To date, only about 2,000 wells have been drilled in Iraq, compared with roughly one million wells in Texas alone.
Globally, current oil usage is approximately 88m bpd. By 2030, global petroleum demand will grow by 27m bpd, and many energy experts see Iraq as being a key player in meeting this demand.
It is widely understood that Iraq will require at least $200bn in physical and human investments to bring its production capacity up to 12m bpd, from its current production levels.
Juhasz explained that ExxonMobil, BP and Shell were among the oil companies that “played the most aggressive roles in lobbying their governments to ensure that the invasion would result in an Iraq open to foreign oil companies”.

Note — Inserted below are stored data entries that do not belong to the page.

Lemma loaded_header_bears_token_witness :
  get_header example_settings "Github" = [("Authorization", "Bearer gh-token")]
  ∧ get_header example_settings "Jira" = [("Authorization", "Bearer slack-token")].
Proof.
  destruct (loaded_header_bears_token _ _ _ _ load_example)
    as (github & slack & Hg & Hs & Hheader).
  vm_compute in Hg. vm_compute in Hs.
  injection Hg as <-. injection Hs as <-.
  split; [exact (Hheader "Github") | exact (Hheader "Jira")].
Defined.

(** For loaded settings the wrapper of [debug] calls the wrapped function
    with what [DEBUG_UID] holds in the environment as first argument
    ([None] when it is unset), whatever [uid] the caller passed, and with
    the other arguments and the state as they were. *)
Theorem loaded_debug_replaces_uid f environ cfg logs func uid args kwargs st :
  load f environ = (Ok cfg, logs) →
  debug cfg func uid args kwargs st
  = func (of_optional (getenv environ "DEBUG_UID") :: args) kwargs st.
Proof.
  intros Hload.
  destruct (load_values _ _ _ _ Hload)
    as (configs & wl & bl & _ & _ & _ & _ & _ & Huid & _).
  unfold debug. by rewrite Huid.
Qed.

Lemma loaded_debug_replaces_uid_witness :
  debug example_settings notify (VStr "U999") [VInt 1] ∅ (initial [])
  = notify [VNone; VInt 1] ∅ (initial [])
  ∧ debug full_settings notify (VStr "U999") [VInt 1] ∅ (initial [])
    = notify [VStr "U123"; VInt 1] ∅ (initial []).
Proof.
  assert (load (Parsed jira_document) full_environ
          = (Ok full_settings,
             [(DEBUG, "Attempting to read configuration file conf/config.yaml");
              (DEBUG, "Using JIRA credentials")])) as Hload
    by (vm_compute; reflexivity).
  split.
  - etransitivity.
    + apply (loaded_debug_replaces_uid _ _ _ _ notify (VStr "U999") [VInt 1] ∅
               (initial []) load_example).
    + vm_compute. reflexivity.
  - etransitivity.
    + apply (loaded_debug_replaces_uid _ _ _ _ notify (VStr "U999") [VInt 1] ∅
               (initial []) Hload).
    + vm_compute. reflexivity.
Defined.

(** ** Keyword arguments under injection *)

(** The keyword arguments the wrapped function gets from [with_token] are
    the caller's with [_token] set: a [_token] the caller passed is
    replaced, every other keyword argument is passed on as it is.  Under
    [with_credentials('Jira')], when the two attributes exist, the same holds
    for [_usr] and [_pwd]. *)
Theorem injection_overrides_and_keeps Configuration service func args kwargs st :
  (∃ new_kwargs,
     with_token Configuration service func args kwargs st
     = func args new_kwargs st
     ∧ new_kwargs !! "_token"
       = Some (of_optional (token_of Configuration service))
     ∧ ∀ k, k ≠ "_token" → new_kwargs !! k = kwargs !! k)
  ∧ ∀ usr pwd,
      _config.jira_user Configuration = Some usr →
      _config.jira_pass Configuration = Some pwd →
      ∃ new_kwargs,
        with_credentials Configuration "Jira" func args kwargs st
        = func args new_kwargs st
        ∧ new_kwargs !! "_usr" = Some (of_optional usr)
        ∧ new_kwargs !! "_pwd" = Some (of_optional pwd)
        ∧ ∀ k, k ≠ "_usr" → k ≠ "_pwd" → new_kwargs !! k = kwargs !! k.
Proof.
  split.
  - eexists. split; [apply with_token_calls |]. split.
    + apply lookup_insert_eq.
    + intros k Hk. by apply lookup_insert_ne.
  - intros usr pwd Hu Hp. eexists.
    split; [by apply with_credentials_jira |]. split; [| split].
    + rewrite lookup_insert_ne by done. apply lookup_insert_eq.
    + apply lookup_insert_eq.
    + intros k Hu' Hp'. by rewrite !lookup_insert_ne.
Qed.
(** Property X21.  A click on a map of positive size is reported as a point of the
    map; a click inside the map is reported at its exact percentages. *)
Theorem handleClick_on_map (rect : MapPicker.Rect) (clientX clientY : R) :
  0 < MapPicker.rectWidth rect -> 0 < MapPicker.rectHeight rect ->
  exists p,
    MapPicker.handleClick (Some rect) clientX clientY = Some p
    /\ MapPicker.onMap p
    /\ (MapPicker.rectLeft rect <= clientX
          <= MapPicker.rectLeft rect + MapPicker.rectWidth rect ->
        px p = (clientX - MapPicker.rectLeft rect)
               / MapPicker.rectWidth rect * 100)
    /\ (MapPicker.rectTop rect <= clientY
          <= MapPicker.rectTop rect + MapPicker.rectHeight rect ->
        py p = (clientY - MapPicker.rectTop rect)
               / MapPicker.rectHeight rect * 100).
Proof.
  intros Hw Hh. eexists. split; [reflexivity |].
  cbn [px py]. unfold MapPicker.onMap. cbn [px py].
  assert (Hclamp : forall v, 0 <= Rmax 0 (Rmin 100 v) <= 100).
  { intro v. unfold Rmax, Rmin.
    destruct (Rle_dec 100 v); destruct (Rle_dec 0 _); lra. }
  assert (Hin : forall c o size,
             0 < size -> o <= c <= o + size ->
             Rmax 0 (Rmin 100 ((c - o) / size * 100))
             = (c - o) / size * 100).
  { intros c o size Hs Hc.
    assert (0 <= (c - o) / size <= 1).
    { split.
      - apply Rmult_le_pos; [lra |].
        apply Rlt_le, Rinv_0_lt_compat, Hs.
      - apply (Rmult_le_reg_r size); [exact Hs |].
        unfold Rdiv. rewrite Rmult_assoc, Rinv_l by lra. lra. }
    unfold Rmax, Rmin.
    destruct (Rle_dec 100 _); destruct (Rle_dec 0 _); lra. }
  repeat split; try apply Hclamp.
  - intro Hc. apply Hin; assumption.
  - intro Hc. apply Hin; assumption.
Qed.

Lemma handleClick_on_map_witness :
  exists p,
    MapPicker.handleClick
      (Some {| MapPicker.rectLeft := 10; MapPicker.rectTop := 20;
               MapPicker.rectWidth := 400; MapPicker.rectHeight := 300 |})
      210 500
    = Some p
    /\ MapPicker.onMap p.
Proof.
  destruct (handleClick_on_map
              {| MapPicker.rectLeft := 10; MapPicker.rectTop := 20;
                 MapPicker.rectWidth := 400; MapPicker.rectHeight := 300 |}
              210 500) as (p & Hp & Hon & _); simpl; try lra.
  exists p. split; assumption.
Defined.

Local Close Scope R_scope.

(** What can be called through the interface, spelled out. *)
Lemma uiOffers_cases (s : GameState) (op : Op) :
  App.uiOffers s op = true ->
  (App.truthyError (error s) <> None /\ op = ResetGame)
  \/ (App.truthyError (error s) = None
      /\ match op with
         | StartGame =>
             (screen s = Title /\ isLoading s = false)
             \/ screen s = FinalResults
         | PlaceMarker _ => screen s = Game /\ currentImage s <> None
         | SelectFloor floor =>
             screen s = Game /\ currentImage s <> None
             /\ In floor GameScreen.floors
         | SubmitGuess =>
             screen s = Game /\ currentImage s <> None
             /\ GameScreen.canSubmit (guessLocation s) (guessFloor s) = true
         | NextRound =>
             screen s = Result /\ currentResult s <> None
             /\ (currentRound s < TOTAL_ROUNDS)%nat
         | ViewFinalResults =>
             screen s = Result /\ currentResult s <> None
             /\ (TOTAL_ROUNDS <= currentRound s)%nat
         | ResetGame =>
             (screen s = Game /\ currentImage s <> None)
             \/ screen s = FinalResults
         end).
Proof.
  destruct s as [sc rd im gl gf cr rr ld er].
  unfold App.uiOffers, App.render, App.onScreen.
  cbn [screen currentRound currentImage guessLocation guessFloor
       currentResult roundResults isLoading error].
  destruct (App.truthyError er) as [message |] eqn:He.
  - intro H. left. split; [discriminate |].
    destruct op; simpl in H; try discriminate H. reflexivity.
  - intro H. right. split; [reflexivity |].
    destruct sc; destruct im as [image |]; destruct cr as [result |];
      destruct ld; destruct op as [| coords | floor | | | |];
      cbn [App.isSome andb negb App.when app existsb App.panelOffers orb
           screen currentRound currentImage guessLocation guessFloor
           currentResult roundResults isLoading error] in H;
      try discriminate H;
      try rewrite orb_false_r in H;
      repeat match goal with
      | |- _ /\ _ => split
      | |- (Title = Title /\ _) \/ _ => left
      | |- _ \/ FinalResults = FinalResults => right
      | |- (Game = Game /\ _) \/ _ => left
      | |- Some _ <> None => discriminate
      | |- ?x = ?x => reflexivity
      | |- In _ _ =>
          let f := fresh in
          let Hin := fresh in
          let Heq := fresh in
          apply existsb_exists in H as (f & Hin & Heq);
          apply Z.eqb_eq in Heq; subst f; exact Hin
      | |- (_ < _)%nat =>
          apply negb_true_iff in H; apply Nat.leb_gt in H; exact H
      | |- (_ <= _)%nat => apply Nat.leb_le in H; exact H
      | |- _ = true => exact H
      end.
Qed.
(* ===== verification/Prelude.v ===== *)
(** * A verification development of oci_go_connector

    The program (src/main.go, src/functions/functions.go) is a command
    line tool that lists the resources of a cloud tenancy through the
    provider's SDK and prints them.  It has three parts:

    - the enumerators of src/functions/functions.go ([ListAllInstances],
      [ListAllBootVolumes], [ListAllLoadBalancers], [ListAllBuckets],
      [ListAvailabilityDomains], [ListAllFileSystems],
      [ListFileStorageSnapshots], [ListAllDatabases], [GetBillingReport]):
      each creates an SDK client, builds a request and runs a
      cursor-driven pagination loop, appending every page's items;
    - the metrics aggregator [GetInstanceMetrics]: four monitoring queries
      for one instance, each series reduced to its last data point when
      that point is non-zero;
    - the driver [main] of src/main.go, which calls the enumerators and the
      aggregator in a fixed order and prints one line per record, and exits
      through [log.Fatalf] on the first error.

    ** How the development models the program

    The code is a sequence of remote calls, console output and early
    exits.  It is modelled in a reader/state/exit monad [M R E A] (this
    file): a computation reads an environment [R] (the remote provider,
    the map-iteration order), appends events [E] to a trace (every remote
    request and every printed line, in program order) and ends in an
    [exec A]: [Ret a] (a normal return), [Fatal l] ([log.Fatalf], which
    prints [l] and calls [os.Exit(1)]), [Panic s] (a Go run-time panic:
    nil dereference, index out of range), [Exit c] ([os.Exit(c)]) or
    [OutOfFuel] (the model's loop bound was exhausted).  A Go function
    returning [(T, error)] returns a [result T] ([Ok] / [Err]); the idiom
    [if err != nil { return nil, err }] is the notation [x ←? m ; k].

    - [Prelude.v] (this file): Go values and printed lines, [exec],
      [result], the monad with stdpp's [≫=] notation, [deref] (Go's [*p]),
      [index] (slice indexing), [fatalf], [exit], [for_] (Go's
      [for range]) and [foldM] (a [for range] threading a value); the
      trace discipline [emits_only] and the outcome discipline [ends]
      ([ends P Q m]: from every environment satisfying [P], [m] stops with
      an outcome satisfying [Q]; [halts] is [ends] with "not out of
      fuel"), with their closure lemmas in the hint database [go] and the
      tactics [solve_emits] and [solve_ends].
    - [Sdk.v]: the SDK types the code reads and builds (requests,
      responses with [Items] and [OpcNextPage], resource records), the
      remote provider as a record of pure functions [Provider], the
      environment [Env], the events (requests, printed lines and
      [os.Setenv] assignments), the [PageRequest] class that every
      pageable request implements, [remote] (the logged SDK call), the
      process environment as the start-up variables updated by the
      [os.Setenv] events of the trace ([setenv_view], [os_Getenv],
      [os_Setenv]), and [time.Date] with its calendar.
    - [Pagination.v]: the loop shared by eight enumerators ([paginate],
      lines 33-48 of functions.go and their copies) and the loop of
      [ListAvailabilityDomains] that never sets the cursor
      ([paginate_norethread]); the abstract contract of a listing
      ([pages_from], [fails_from]: the chain of pages the provider serves
      from a request), the refinement theorems relating both, and a
      reference recursion without accumulator ([paginate_ref]).
    - [Enumerators.v]: the nine enumerators, client creation included.
    - [Metrics.v]: [GetInstanceMetrics] over a [gmap string float], with
      the order of Go's map iteration taken from the environment.
    - [Driver.v]: [main] of src/main.go, section by section, from the
      private-key path and the validity check to the billing lines and
      the [else] branch of an invalid configuration ([config_invalid]).
    - [Requests.v]: the fields every request of a run carries.
    - [Sections.v]: the requests of the nested loops of the file-system
      section, in order, and the map [instanceMetrics] that the instance
      loop threads through its iterations ([foldM] of [print_instance]).
    - [Format.v]: the format strings read as the fmt package reads them
      (verbs, flags, [%%]) and the kinds of value each verb formats.
    - [Termination.v]: every run of [main] ends on finite listings.
    - [Records.v]: the record sections (load balancers, databases,
      buckets, availability domains, billing) as one shape, a title, a
      listing and a loop whose body obeys a [Printer]: the lines of a
      record with every dereferenced field set, and the raw print before
      a nil field panics; [print_records] runs a printer over a list.
      The bucket section is also composed with its enumerator and the
      pagination loop, from the pages the provider serves to the lines
      printed.

    ** What is proved (the claims C1-C34 of PROJECT.json)

    - pagination ([Pagination.v]): completeness of the loop against the
      chain of pages the provider serves (one request per page, in chain
      order, and the concatenated items; C1), soundness (C5), error
      propagation without a partial result (C6), equivalence with the
      reference recursion [paginate_ref] (C24); the
      loop without the cursor assignment returns only after a single
      request answered with a null cursor (C33);
    - enumerators ([Enumerators.v]): [ListAllInstances] returns every
      instance of every page (C4); the availability-domain listing
      re-issues the identical request as long as fuel lasts once the
      provider returns a cursor (C10); a failed namespace lookup panics on
      a nil dereference (C11); the namespace is otherwise passed unchanged
      into the bucket requests (C28); a failed identity client exits with
      the Object Storage message (C34);
    - metrics ([Metrics.v]): whatever the iteration order of the query
      map, one request per metric and the map "last point of the last
      series, unless zero" (C2, refinement against [metrics_spec]); the
      reduction of one series (C13); the four keys exactly (C27); a failed
      query returns the error and no map (C26); an empty series panics
      (C12); the error returned is the one
      of the first failing query in Go's iteration order, so with two
      failing queries it depends on that order (C32);
    - driver ([Driver.v]): the requests of any run of [main] go through
      the sections in code order and boot volumes are never listed (C3,
      by a phase invariant [keeps_order] composed section by section);
      the lines printed for a running instance carry the values of its
      metric series (C14); the validity check sees the variables with the
      private-key path set from the working directory, and an invalid
      configuration exits through [log.Fatalf] before any print
      (C25); a failed
      step ends the run with its message and nothing after it runs (C29,
      C30, with the wrong "Buckets" message for availability domains);
    - the whole run: [main] always ends, by returning, [log.Fatalf] or a
      panic, when the listings are finite and the availability domains
      come in one page (C7, [Termination.v], from the [ends] lemmas of
      every component); every request is scoped to the tenancy of
      [OCI_CONFIG_tenancy_ocid] (C8) and the billing window is 30 days,
      missing May 31 (C31, [Requests.v]); every line printed or logged has
      one argument per verb, and the only verbs given a value of the
      wrong kind are the [%d] of the file-system line (C9, [Format.v]);
    - loops of the driver ([Sections.v]): the nested loops of the
      file-system section send, domain by domain, the file-system listing
      and then one snapshot listing per file system (C16); the map
      [instanceMetrics] of the instance loop ends with exactly the OCIDs
      of the running instances as keys (C15, by induction on the loop);
    - record sections ([Records.v]): the load-balancer, database and
      billing sections print, on every branch of their listing, the
      lines a pure printer gives for each record in order, and exit with
      their message when the listing fails (C20,
      C23, C21); the
      availability-domain section does the same and returns the domains
      unchanged to the file-system section
      (C22); a record with a
      nil field ends the run with a Go panic after its raw print, not with
      a logged message (C17); composed with the
      bucket enumerator and the pagination loop, the bucket section sends
      the namespace lookup and one request per served page and then
      prints the buckets of all pages in order (C18),
      and a listing failing after [n] pages exits before printing any
      bucket (C19).

    The models of library functions ([time.Date], [os.Setenv] and
    [os.Getenv], [filepath.Join]) carry no theorem of their own: they
    enter the claims above only through the code that calls them.

    Every claim with hypotheses has a witness applying it to a concrete
    provider built in the file that states it.

    ** Time and map order

    [time.Now()] reads the clock [Now] of the environment at the current
    trace length, so two calls at different points may differ.  Go's
    randomised map iteration is [MapOrder], an arbitrary permutation of
    [map_to_list] chosen by the environment; theorems that hold for every
    order quantify over it.

    ** Fuel

    Every pagination loop takes a [fuel : nat] bounding the number of
    requests.  The completeness theorems state that fuel at least the
    number of pages served gives the result.  [OutOfFuel] is never a
    behaviour of the program: it marks a run the bound cut short, and C7
    shows that fuel equal to the page bound of the listings is enough.

    ** What the modelling showed

    The availability-domain loop never assigns [request.Page]
    (functions.go line 174) and does not terminate on a multi-page
    answer; the error of [GetNamespace] is dropped (line 125) and turns
    into a nil dereference; an empty series indexes at -1 (line 341);
    the identity, file-storage and database client failures print the
    Object Storage message; main.go reports availability-domain and
    billing failures as "Error fetching Buckets" (lines 119, 156), prints
    the [*int64] MeteredBytes with [%d] (line 137, a pointer; C9), never
    reaches the diagnostics and [os.Exit(1)] after [log.Fatalf] (lines
    166-176), panics instead of logging when a listed record has a nil field
    (lines 85, 98, 112, 162), and asks for a "monthly" billing window of 30 days that
    leaves out May 31 (line 154).

    ** Not modelled

    The rendering of values by the fmt package (the digits of [%.2f], the
    layout of a time, the address a pointer prints as): a printed line is
    kept as its format string and argument values, and [Format.v] checks
    only verbs against arguments.  The SDK's transport, signing and the
    provider's server side are abstracted as the pure functions of
    [Provider]; the library calls [godotenv.Load], [filepath.Join] and
    [IsConfigurationProviderValid] over
    [ConfigurationProviderEnvironmentVariables] are functions of the
    environment ([DotenvLoad], [Join], [ConfigValid]): the model fixes
    where the code calls them and what it passes, not what they compute.
    [ListAllBootVolumes] is modelled but never called by [main]. *)

From stdpp Require Export base list strings gmap.
From Stdlib Require Export PrimFloat ZArith.
Lemma GetInstanceMetrics_keys_witness :
  is_Some (metrics_spec (λ _, 3%float) !! "DiskIOPS") <-> "DiskIOPS" ∈ metric_names.
Proof.
  apply (GetInstanceMetrics_keys "ocid1.tenancy" witness_instance
           (env_of (metrics_provider (λ _, Ok [series ([3])%float])) (λ _, None)) []
           (fst (GetInstanceMetrics "ocid1.tenancy" witness_instance
                   (env_of (metrics_provider (λ _, Ok [series ([3])%float])) (λ _, None)) []))).
  vm_compute. reflexivity.
Defined.

Lemma GetInstanceMetrics_error_witness :
  ∃ k e, snd (GetInstanceMetrics "ocid1.tenancy" witness_instance
                (env_of (metrics_provider two_failures) (λ _, None)) []) = Ret (Err e) ∧
         k ∈ metric_names ∧ two_failures k = Err e.
Proof.
  apply (GetInstanceMetrics_error _ _ _ _ two_failures "CpuUtilization"
           "CpuUtilization: TooManyRequests").
  - reflexivity.
  - solve_answers.
  - set_solver.
  - reflexivity.
  - intros k items Hk Hok. unfold two_failures in Hok.
    destruct (String.eqb k _); [discriminate|].
    destruct (String.eqb k _); [discriminate|]. simplify_eq. by eexists.
Defined.

Lemma GetInstanceMetrics_empty_series_witness :
  ∃ msg, snd (GetInstanceMetrics "ocid1.tenancy" witness_instance
                (env_of (metrics_provider (λ _, Ok [series []])) (λ _, None)) []) = Panic msg.
Proof.
  apply (GetInstanceMetrics_empty_series _ _ _ _ (λ _, [series []]) "CpuUtilization"
           (series [])).
  - reflexivity.
  - solve_answers.
  - set_solver.
  - set_solver.
  - reflexivity.
Defined.

Lemma reduce_series_value_witness :
  (∃ m', reduce_series "CpuUtilization" cpu_zero (series ([5; 0; 0])%float)
           (env_of provider0 (λ _, None)) [] = ([], Ret m') ∧
         m' !! "CpuUtilization" = (if float_nonzero 0%float then Some 0%float
                                   else cpu_zero !! "CpuUtilization") ∧
         ∀ j, j ≠ "CpuUtilization" -> m' !! j = cpu_zero !! j) ∧
  (∃ m', reduce_series "CpuUtilization" cpu_zero (series ([0; 0; 7])%float)
           (env_of provider0 (λ _, None)) [] = ([], Ret m') ∧
         m' !! "CpuUtilization" = (if float_nonzero 7%float then Some 7%float
                                   else cpu_zero !! "CpuUtilization") ∧
         ∀ j, j ≠ "CpuUtilization" -> m' !! j = cpu_zero !! j).
Proof. split; apply reduce_series_value; reflexivity. Defined.
(** The private-key path of lines 35-36, for working directory [cwd]. *)
Definition key_path (env : Env) (cwd : string) : string :=
  Join env [cwd; "/config/"; Getenv env "OCI_CONFIG_private_key_filename"].

(** The trace at the validity check of line 40. *)
Definition startup (env : Env) (cwd : string) : list Event :=
  [EvSetenv "OCI_CONFIG_private_key_path" (key_path env cwd)].

(** ** The order of the calls *)

(** The section of [main] that sends each kind of request. *)
Definition call_phase (c : Call) : nat :=
  match c with
  | CListInstances _ | CSummarizeMetricsData _ => 1
  | CListLoadBalancers _ => 2
  | CListDbSystems _ => 3
  | CGetNamespace _ | CListBuckets _ => 4
  | CListAvailabilityDomains _ => 5
  | CListFileSystems _ | CListSnapshots _ => 6
  | CRequestSummarizedUsages _ => 7
  | CListBootVolumes _ => 8
  end.

Definition event_phase (ev : Event) : option nat :=
  match ev with
  | EvCall c => Some (call_phase c)
  | EvOut _ | EvSetenv _ _ => None
  end.

(** The sections of the requests of a trace, in trace order. *)
Definition phases (tr : list Event) : list nat := omap event_phase tr.

(** [ev] is printed output or a request of section [i]. *)
Definition in_phase (i : nat) (ev : Event) : Prop :=
  match ev with
  | EvCall c => call_phase c = i
  | EvOut _ | EvSetenv _ _ => True
  end.

(** The requests of [tr] go through the sections in order, up to [p]. *)
Definition phases_upto (p : nat) (tr : list Event) : Prop :=
  StronglySorted (≤) (phases tr) ∧ Forall (λ x, x ≤ p) (phases tr).

(** Running [m] after requests up to section [p] leaves requests up to [q]. *)
Definition keeps_order {A} (p q : nat) (m : GoM A) : Prop :=
  ∀ env tr, phases_upto p tr -> phases_upto q (fst (m env tr)).

(** ** What is printed for a running instance *)

(** Lines 55-60 for an instance with these fields. *)
Definition instance_lines (name shape state processor : string) (ocpus memory : float)
  : list Event :=
  [EvOut (Printf "  Name: %s, Shape: %s, State: %s\n" [VStr name; VStr shape; VStr state]);
   EvOut (Printf "    Shape Details:\n" []);
   EvOut (Printf "      Processor: %s\n" [VStr processor]);
   EvOut (Printf "      Cores: %.0f\n" [VFloat ocpus]);
   EvOut (Printf "      Memory: %.0f Gb\n" [VFloat memory])].

(** Lines 67-71 when metric [k] has the value [val k]. *)
Definition metrics_lines (val : string -> float) : list Event :=
  [EvOut (Printf "    Metrics:\n" []);
   EvOut (Printf "      CpuUtilization: %.2f %%\n" [VFloat (val "CpuUtilization")]);
   EvOut (Printf "      MemoryUtilization: %.2f %%\n" [VFloat (val "MemoryUtilization")]);
   EvOut (Printf "      DiskBytesRead: %f Mb\n"
            [VFloat (PrimFloat.div (val "DiskBytesRead") (1024 * 1024)%float)]);
   EvOut (Printf "      DiskBytesWritten: %f Mb\n"
            [VFloat (PrimFloat.div (val "DiskBytesWritten") (1024 * 1024)%float)])].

Zalloum says there is a two-fold interest for the western oil companies.
“There is development of the existing fields, but also for the explored but not-yet-produced fields,” he said. “For the old fields, there are two types of development. One is to renovate the infrastructure, since for most of the past 25 years it has depreciated due to the sanctions and turmoil. Also, some of these fields have different stratum, so once they use innovative techniques like horizontal drilling, there is a huge potential in the fields they have explored.”
But there are complicating factors. As a spasm of violence wracked Baghdad in the wake of the US military withdrawal and political rifts widen, Iraq’s instability is evident.
“Iraq has lots of cheap-to-get oil, but it also has a multitude of problems – political, ethnic, tribal, religious etc – that have prevented them from exploiting it as well or as quickly as the Saudis,” says Tom Whipple, an energy scholar who was a CIA analyst for 30 years.
“Someday it may turn out that Iraq has more oil underground than Saudi Arabia. The big question is how stable it will be after the US leaves? So far it is not looking all that good.”